I'd like the line containing "cbn [send fst snd] in Hend |- *;" and each line that follows, through the last line of the material, set down exactly as they are, and no others.

▶ MATERIALS PROVIDED:
----------
(** X1.  The steps leave the generator in the order of the chain: the
    step for genesis first, then block by block in ascending height, a
    block's own step before the steps of its transactions, and these by
    ascending index.  No place sends twice.  This holds for every
    configuration and however the run ends. *)
Theorem generate_in_order (blocks : list Hash) :
  StronglySorted origin_lt (map fst (fst (generate r a evmContract db blocks)))
  /\ NoDup (map fst (fst (generate r a evmContract db blocks)))
  /\ head (map fst (fst (generate r a evmContract db blocks))) = Some AtGenesis.
Proof.
  assert (Hs : StronglySorted origin_lt
                 (map fst (fst (generate r a evmContract db blocks)))).
  { unfold generate. cbn [send fst map]. constructor; [apply blockLoop_sorted|].
    apply List.Forall_forall. intros o Ho. apply in_map_iff in Ho as ([o' t] & <- & Hin).
    destruct (blockLoop_origin _ _ _ _ Hin) as (h & Ho & _).
    destruct o'; simpl in *; [discriminate | exact I | exact I]. }
  split; [exact Hs|]. split; [|reflexivity].
  apply NoDup_ListNoDup. exact (StronglySorted_irrefl_NoDup _ _ origin_lt_irrefl Hs).
Qed.

(** When the loop over a block's transactions is left by [return], the
    last value it sent is an error step, and the error is one an encoder
    or the formatter returned. *)
Lemma txLoop_return h txs :
  forall i, snd (txLoop r h i txs) = Return ->
    exists pre k e,
      fst (txLoop r h i txs) = pre ++ [(AtTx h k, errorTx e)]
      /\ ((exists tx, In tx txs /\ MarshalBinary tx = inl e)
          \/ FormatNearAmount (FormatUint (Gas r / uint64_wrap (BatchSize r))) = inl e).
Proof.
  induction txs as [|tx txs IH]; intros i Hend; [discriminate|].
  revert Hend. tx_cases r; intros Hend; try discriminate.
  - destruct (IH _ Hend) as (pre & k & e & -> & Hcause). eexists (_ :: pre), k, e.
    split; [reflexivity|]. destruct Hcause as [(tx' & ? & ?)|?]; [left|right]; eauto.
    exists tx'. split; [right|]; assumption.
  - exists [], i, err. split; [reflexivity|]. left. exists tx. split; [left|]; auto.
  - exists [], i, err. split; [reflexivity|]. right. first [assumption | reflexivity].
  - destruct (IH _ Hend) as (pre & k & e & -> & Hcause). eexists (_ :: pre), k, e.
    split; [reflexivity|]. destruct Hcause as [(tx' & ? & ?)|?]; [left|right]; eauto.
    exists tx'. split; [right|]; assumption.
Qed.

Lemma blockLoop_returned blocks :
  forall h0, snd (blockLoop r a evmContract db h0 blocks) = Returned ->
    exists pre o e,
      fst (blockLoop r a evmContract db h0 blocks) = pre ++ [(o, errorTx e)]
      /\ ((exists j hash,
              blocks !! j = Some hash
              /\ StartBlock r <= h0 + Z.of_nat j
              /\ ReadBlock db hash (uint64_wrap (h0 + Z.of_nat j)) = None
              /\ e = Errorf "cannot read block at height %d with hash %s"
                       [ArgInt (h0 + Z.of_nat j); ArgStr (Hash_Hex hash)])
          \/ (exists j hash blk,
                 blocks !! j = Some hash
                 /\ ReadBlock db hash (uint64_wrap (h0 + Z.of_nat j)) = Some blk
                 /\ (getBlockContext blk = inl e
                     \/ (exists tx, In tx (Transactions blk) /\ MarshalBinary tx = inl e)
                     \/ FormatNearAmount
                          (FormatUint (Gas r / uint64_wrap (BatchSize r))) = inl e))).
Proof.
  induction blocks as [|hash0 blocks IH]; intros h0 Hend; [discriminate|].
  assert (Hrest : forall e,
            (exists j hash,
                blocks !! j = Some hash
                /\ StartBlock r <= h0 + 1 + Z.of_nat j
                /\ ReadBlock db hash (uint64_wrap (h0 + 1 + Z.of_nat j)) = None
                /\ e = Errorf "cannot read block at height %d with hash %s"
                         [ArgInt (h0 + 1 + Z.of_nat j); ArgStr (Hash_Hex hash)])
            \/ (exists j hash blk,
                   blocks !! j = Some hash
                   /\ ReadBlock db hash (uint64_wrap (h0 + 1 + Z.of_nat j)) = Some blk
                   /\ (getBlockContext blk = inl e
                       \/ (exists tx, In tx (Transactions blk) /\ MarshalBinary tx = inl e)
                       \/ FormatNearAmount
                            (FormatUint (Gas r / uint64_wrap (BatchSize r))) = inl e)) ->
            (exists j hash,
                (hash0 :: blocks) !! j = Some hash
                /\ StartBlock r <= h0 + Z.of_nat j
                /\ ReadBlock db hash (uint64_wrap (h0 + Z.of_nat j)) = None
                /\ e = Errorf "cannot read block at height %d with hash %s"
                         [ArgInt (h0 + Z.of_nat j); ArgStr (Hash_Hex hash)])
            \/ (exists j hash blk,
                   (hash0 :: blocks) !! j = Some hash
                   /\ ReadBlock db hash (uint64_wrap (h0 + Z.of_nat j)) = Some blk
                   /\ (getBlockContext blk = inl e
                       \/ (exists tx, In tx (Transactions blk) /\ MarshalBinary tx = inl e)
                       \/ FormatNearAmount
                            (FormatUint (Gas r / uint64_wrap (BatchSize r))) = inl e))).
  { intros e [(j & hash & Hj & Hs & Hnone & He)|(j & hash & blk & Hj & Hsome & Hc)].
    - left. exists (S j), hash.
      replace (h0 + Z.of_nat (S j)) with (h0 + 1 + Z.of_nat j) by lia. auto.
    - right. exists (S j), hash, blk.
      replace (h0 + Z.of_nat (S j)) with (h0 + 1 + Z.of_nat j) by lia. auto. }
  cbn [blockLoop] in Hend |- *.
  destruct (negb (BreakBlock r =? 0) && (BreakTx r =? 0) && (h0 =? BreakBlock r));
    [discriminate|].
  destruct (h0 <? StartBlock r) eqn:Hskip; cbn [send fst snd] in Hend |- *.
  { destruct (IH _ Hend) as (pre & o & e & -> & Hcause).
    eexists (_ :: pre), o, e. split; [reflexivity | auto]. }
  destruct (ReadBlock db hash0 (uint64_wrap h0)) as [b|] eqn:Hread.
  2:{ eexists [], (AtBlock h0), _. split; [reflexivity|]. left. exists 0%nat, hash0.
      rewrite Z.add_0_r. repeat split; auto. lia. }
  destruct (getBlockContext b) as [err|ctx] eqn:Hctx.
  { exists [], (AtBlock h0), err. split; [reflexivity|]. right. exists 0%nat, hash0, b.
    rewrite Z.add_0_r. auto. }
  destruct (txLoop r h0 0 (Transactions b)) as [sent [| | |why]] eqn:Hloop;
    cbn [send fst snd] in Hend |- *; try discriminate.
  - destruct (IH _ Hend) as (pre & o & e & -> & Hcause).
    eexists (_ :: sent ++ pre), o, e. split; [|auto].
    simpl. rewrite <- app_assoc. reflexivity.
  - pose proof (txLoop_return h0 (Transactions b) 0) as Hret.
    rewrite Hloop in Hret. destruct (Hret eq_refl) as (pre & k & e & Hsent & Hcause).
    simpl in Hsent. subst sent. eexists (_ :: pre), _, e. split; [reflexivity|].
    right. exists 0%nat, hash0, b. rewrite Z.add_0_r. auto.
Qed.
----------
▶ RESPONSE AREA:
    cbn [send fst snd] in Hend |- *; try discriminate.
  - destruct (IH _ Hend) as (pre & o & e & -> & Hcause).
    eexists (_ :: sent ++ pre), o, e. split; [|auto].
    simpl. rewrite <- app_assoc. reflexivity.
  - pose proof (txLoop_return h0 (Transactions b) 0) as Hret.
    rewrite Hloop in Hret. destruct (Hret eq_refl) as (pre & k & e & Hsent & Hcause).
    simpl in Hsent. subst sent. eexists (_ :: pre), _, e. split; [reflexivity|].
    right. exists 0%nat, hash0, b. rewrite Z.add_0_r. auto.
Qed.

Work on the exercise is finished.